How do you like your James Bond? Suave and smooth, like Sean Connery? Slightly stiff but charming, like George Lazenby? Goofy and endearing, like Roger Moore? Stoic and intense, like Timothy Dalton? Quippy and action-packed, like Pierce Brosnan? Or dark and tortured, like Daniel Craig?
Something that all of those actors have in common: they’ve all been white guys, and most of them were British (Lazenby is Australian while Brosnan is an Irishman. We’ve got a Scot in Connery, a Welshman in Dalton, and two Englishmen in Moore and Craig). For those who make the major decisions regarding who gets to play 007 on screen, it’s going to stay within the male royal purview, at least for now.
That comes from producer Barbara Broccoli, head of Eon Productions. Eon has been in charge of every Bond film since the beginning (with the exception of 1967’s Casino Royale and 1983’s Never Say Never Again), with the franchise being helmed by Broccoli’s father, Cubby Broccoli, up until the production of GoldenEye.
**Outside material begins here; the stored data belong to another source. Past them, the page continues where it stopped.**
(* ------------------------------------------------------------------ *)
(** ** Invariants of the database *)

(** Every row is accepted by its table, every reference exists, and no attempt
    number occurs twice for a call. *)
Record consistent (db : database) : Prop := {
  tenants_accepted : map_Forall (fun i r => row_accepted "tenants" (tenant_row i r) = true) (tenants db);
  principals_accepted : map_Forall (fun k r =>
    row_accepted "principals" (principal_row k r) = true /\ tenant_exists db (Some k.1) = true) (principals db);
  calls_accepted : map_Forall (fun i r =>
    row_accepted "tool_calls" (tool_call_row i r) = true /\ tenant_exists db (tm_tenant_id r) = true) (tool_calls db);
  attempts_accepted : Forall (fun a =>
    row_accepted "attempts" (attempt_row a) = true /\ is_Some (tool_calls db !! am_call_id a)) (attempts db);
  attempts_unique : forall call_id, NoDup (numbers call_id (attempts db));
  approvals_accepted : map_Forall (fun i r =>
    row_accepted "approvals" (approval_row i r) = true /\ tenant_exists db (pv_tenant_id r) = true) (approvals db);
  keys_accepted : map_Forall (fun k r =>
    row_accepted "idempotency_keys" (idempotency_row k r) = true /\ tenant_exists db (Some k.2) = true)
    (idempotency_keys db);
  versions_accepted : map_Forall (fun i r => row_accepted "policy_versions" (version_row i r) = true)
    (policy_versions db);
  configurations_accepted : map_Forall (fun i r => row_accepted "configurations" (configuration_row i r) = true)
    (configurations db)
}.

Lemma tenant_exists_mono db db' t :
  (forall i, is_Some (tenants db !! i) -> is_Some (tenants db' !! i)) ->
  tenant_exists db t = true -> tenant_exists db' t = true.
Proof. intros Hmono. destruct t as [t|]; cbn; [|done]. rewrite !bool_decide_eq_true. apply Hmono. Qed.

Lemma upsert_tenant_mono id t db i :
  is_Some (tenants db !! i) -> is_Some (<[id := t]> (tenants db) !! i).
Proof. intros Hi. destruct (decide (i = id)) as [->|]; [rewrite lookup_insert_eq; eauto|by rewrite lookup_insert_ne]. Qed.

Lemma attempt_rows_Forall (P : AttemptModel -> Prop) call_id id records :
  (forall a, am_call_id a = call_id -> P a) -> Forall P (attempt_rows call_id id records).
Proof.
  intros HP. revert id. induction records as [|r records IH]; intros id; [constructor|].
  rewrite attempt_rows_cons. constructor; auto.
Qed.

Lemma recorded_consistent record db :
  consistent db -> recordable record db -> consistent (recorded record db).
Proof.
  intros [] (Hrow & Htenant & Hattempts & Hnd).
  assert (Hmono : forall c, is_Some (tool_calls db !! c) -> is_Some (tool_calls (recorded record db) !! c)).
  { intros c Hc. cbn. destruct (decide (c = tc_call_id record)) as [->|];
      [rewrite lookup_insert_eq; eauto|by rewrite lookup_insert_ne]. }
  split; try done.
  - by apply map_Forall_insert_2.
  - cbn [recorded set_calls attempts]. apply Forall_app. split.
    + unfold other_attempts. apply Forall_forall. intros a [Hin _]%list_elem_of_In%filter_In.
      rewrite Forall_forall in attempts_accepted0.
      destruct (attempts_accepted0 a (proj2 (list_elem_of_In _ _) Hin)). auto.
    + eapply Forall_impl; [apply Forall_and; split; [exact Hattempts|]|].
      * apply (attempt_rows_Forall (fun a => am_call_id a = tc_call_id record)). done.
      * intros a [Ha Hc]. split; [exact Ha|]. cbn [recorded set_calls tool_calls].
        rewrite Hc, lookup_insert_eq. eauto.
  - intros call_id. cbn [recorded set_calls attempts]. rewrite numbers_app.
    destruct (decide (call_id = tc_call_id record)) as [->|Hne].
    + rewrite other_attempts_numbers, numbers_rows. exact Hnd.
    + unfold numbers at 2. rewrite filter_attempt_rows.
      destruct (String.eqb_spec (tc_call_id record) call_id); [congruence|]. rewrite app_nil_r.
      unfold numbers. rewrite other_attempts_filter by done. apply attempts_unique0.
Qed.

Lemma tenant_stored_consistent id t db :
  consistent db -> row_accepted "tenants" (tenant_row id t) = true ->
  consistent (set_tenants (<[id := t]> (tenants db)) db).
Proof.
  intros [] Hrow.
  assert (Hmono : forall o, tenant_exists db o = true ->
            tenant_exists (set_tenants (<[id := t]> (tenants db)) db) o = true)
    by (intros o; apply tenant_exists_mono; intros i; apply upsert_tenant_mono).
  split; try done; [by apply map_Forall_insert_2|..];
    (eapply map_Forall_impl; [eassumption|]); intros ? ? []; auto.
Qed.
(** [_health_response] *)
Definition health_response (status : string) (checks : option (dict string bool)) : http_response :=
  let payload := [("status", JStr status); ("version", JStr version)] ++
    match checks with
    | Some checks => [("checks", JObj (prod_map id JBool <$> checks))]
    | None => []
    end in
  {| status_code := if String.eqb status "ok" then 200 else 503; text := render (JObj payload) |}.

(** [livez] and [startupz] *)
Definition livez : http_response := health_response "ok" None.
Definition startupz : http_response := health_response "ok" None.

(** A dependency that has a health check is asked; one without counts as healthy. *)
Definition check {E S} (healthcheck : option (M E S bool)) : M E S bool :=
  match healthcheck with Some h => h | None => mret true end.

(** [readyz] *)
Definition readyz {E S} (state_store policy control_plane worker : option (M E S bool)) : M E S http_response :=
  a ← check state_store;
  b ← check policy;
  c ← check control_plane;
  d ← check worker;
  mret (health_response (if a && b && c && d then "ok" else "unready")
    (Some [("state_store", a); ("policy", b); ("control_plane", c); ("worker", d)])).
End health.

(* ------------------------------------------------------------------ *)
(** ** Properties *)

(** The sandbox of a handler. *)
Definition handler_runner (h : tool_handler) : option SandboxRunner :=
  match h with db_query_handler _ runner | shell_exec_handler runner => runner end.

(** Every tool of the registry runs in the configured sandbox. *)
Definition sandboxed (s : Settings) (r : ToolRegistry tool_handler) : Prop :=
  list_tools r <> [] /\
  Forall (fun d => handler_runner (td_handler d) = Some (configured_runner s)) (list_tools r).

(** What executes the tools of a gateway. *)
Definition isolated (s : Settings) (runtime : execution_runtime) : Prop :=
  match runtime with
  | run_in_process r => worker_mode s = in_process /\ sandboxed s r
  | run_queued _ pool => worker_mode s = queued /\ sandboxed s (pool_registry pool)
  | run_remote _ client => worker_mode s = remote /\
      worker_shared_secret s = Some (remote_secret client) /\
      exists url, worker_url s = Some url /\ remote_base_url client = rstrip_slash url
  end.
In a new interview with The Hollywood Reporter, Broccoli explained that Bond will likely stay a British man as long as she’s in charge of the production.
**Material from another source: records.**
(** A call submits an approval under the identifier it drew. *)
Lemma names_submit ids ops ops' obs c m a :
  names_ok ids ops obs -> o_fresh (obs c) = Some (ap_approval_id a) -> ap_decision a = None ->
  names m = (None, o_id (obs c), a :: o_submitted (obs c)) ->
  (ops' = ops \/ ops' = ops ++ [QSubmit a]) -> names_ok ids ops' (<[c := m]> obs).
Proof.
  intros [H1 H2 H3 H4 H5 H6 H7] Hfr Hdec [= Hf Hi Hs] Hops.
  assert (Hfr' : forall c' x, o_fresh (<[c := m]> obs c') = Some x -> c' <> c /\ o_fresh (obs c') = Some x).
  { intros c' x. apply fn_insert_case; [intros ->; by rewrite Hf|auto]. }
  assert (Hid' : forall c', o_id (<[c := m]> obs c') = o_id (obs c'))
    by (intros c'; apply fn_insert_case; [by intros ->|done]).
  assert (Hsub : forall c' x, x ∈ o_submitted (<[c := m]> obs c') -> x = a \/ x ∈ o_submitted (obs c')).
  { intros c' x. apply fn_insert_case; [intros ->|auto]. rewrite Hs, elem_of_cons. done. }
  assert (Hsub' : forall c' x, x ∈ o_submitted (obs c') -> x ∈ o_submitted (<[c := m]> obs c')).
  { intros c' x. apply fn_insert_case; [intros ->|auto]. rewrite Hs, elem_of_cons. auto. }
  assert (Hnew : forall c' x, x ∈ o_submitted (obs c') -> ap_approval_id x = ap_approval_id a -> False).
  { intros c' x Hx Heq. eapply H2; [exact Hfr|]. right. eauto. }
  assert (Hnamed : forall c' x, named (<[c := m]> obs c') x -> x = ap_approval_id a \/ named (obs c') x).
  { intros c' x [Hx|(b & [->|Hb]%Hsub & <-)]; [right; left; by rewrite <- Hid'|by left|].
    right; right. eauto. }
  split.
  - intros c' x [[_ Hx]%Hfr'|[->|Hx]%Hnamed]; eauto.
  - intros c' c2 x [Hne Hx]%Hfr' [->|Hn]%Hnamed; eauto.
  - intros c' c2 x [_ Hx]%Hfr' [_ Hy]%Hfr'; eauto.
  - intros c' c2 x. rewrite !Hid'. apply H4.
  - intros c' c2 x y [->|Hx]%Hsub [->|Hy]%Hsub Heq; eauto; exfalso; eauto.
  - intros c' x [->|Hx]%Hsub; eauto.
  - intros x Hx. assert (x = a \/ QSubmit x ∈ ops) as [->|Hx'].
    { destruct Hops as [->| ->]; [by right|]. apply elem_of_app in Hx as [Hx|Hx]; [by right|].
      apply list_elem_of_singleton in Hx. left. congruence. }
    + exists c. rewrite fn_lookup_insert, Hs. by left.
    + destruct (H7 x Hx') as (c' & Hc'). eauto.
Qed.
“I think it will be a man because I don’t think a woman should play James Bond,” Broccoli explains. “I believe in making characters for women and not just having women play men’s roles.” Broccoli appears to be taking a page out of Craig’s book when he was asked a similar question earlier this year, telling Radio Times: “There should simply be better parts for women and actors of colour. Why should a woman play James Bond when there should be a part just as good as James Bond, but for a woman?”.
“I don’t think there are enough great roles for women, and it’s very important to me that we make movies for women about women,” Broccoli adds. “He should be British, so British can be any [ethnicity or race].” Broccoli also revealed that Eon has yet to officially begin the search for the next Bond, stating that the recency of No Time to Die means that the production company is in no rush to reboot the franchise.
“I want to let this film play and really celebrate Daniel’s incredible achievement that he has done over 16 years,” Broccoli says. “People always ask, ‘Oh, who’s the next James Bond?’ It’s like asking a bride as she’s going up to the altar who’s her next husband going to be. I don’t really want to think about who is going to be the next person until I absolutely have to.”
So now the rumour mill continues to turn with different names flying around. Tom Hardy? Maybe. Henry Goulding? That could be cool. Idris Elba? That ship has probably sailed, so give that man his own separate spy movie, goddamn it.
But part of the James Bond characterisation is that he’s a crotchety, old fashioned kind of spy. He drinks, he womanises, he has somewhat antiquated views on crown and country. That’s what gives him such palpable tension and chemistry with the characters around him. To quote Judi Dench’s M from GoldenEye, Bond is a “sexist, misogynistic dinosaur. A relic of the Cold War.” And that characterisation still probably has some drama left in it.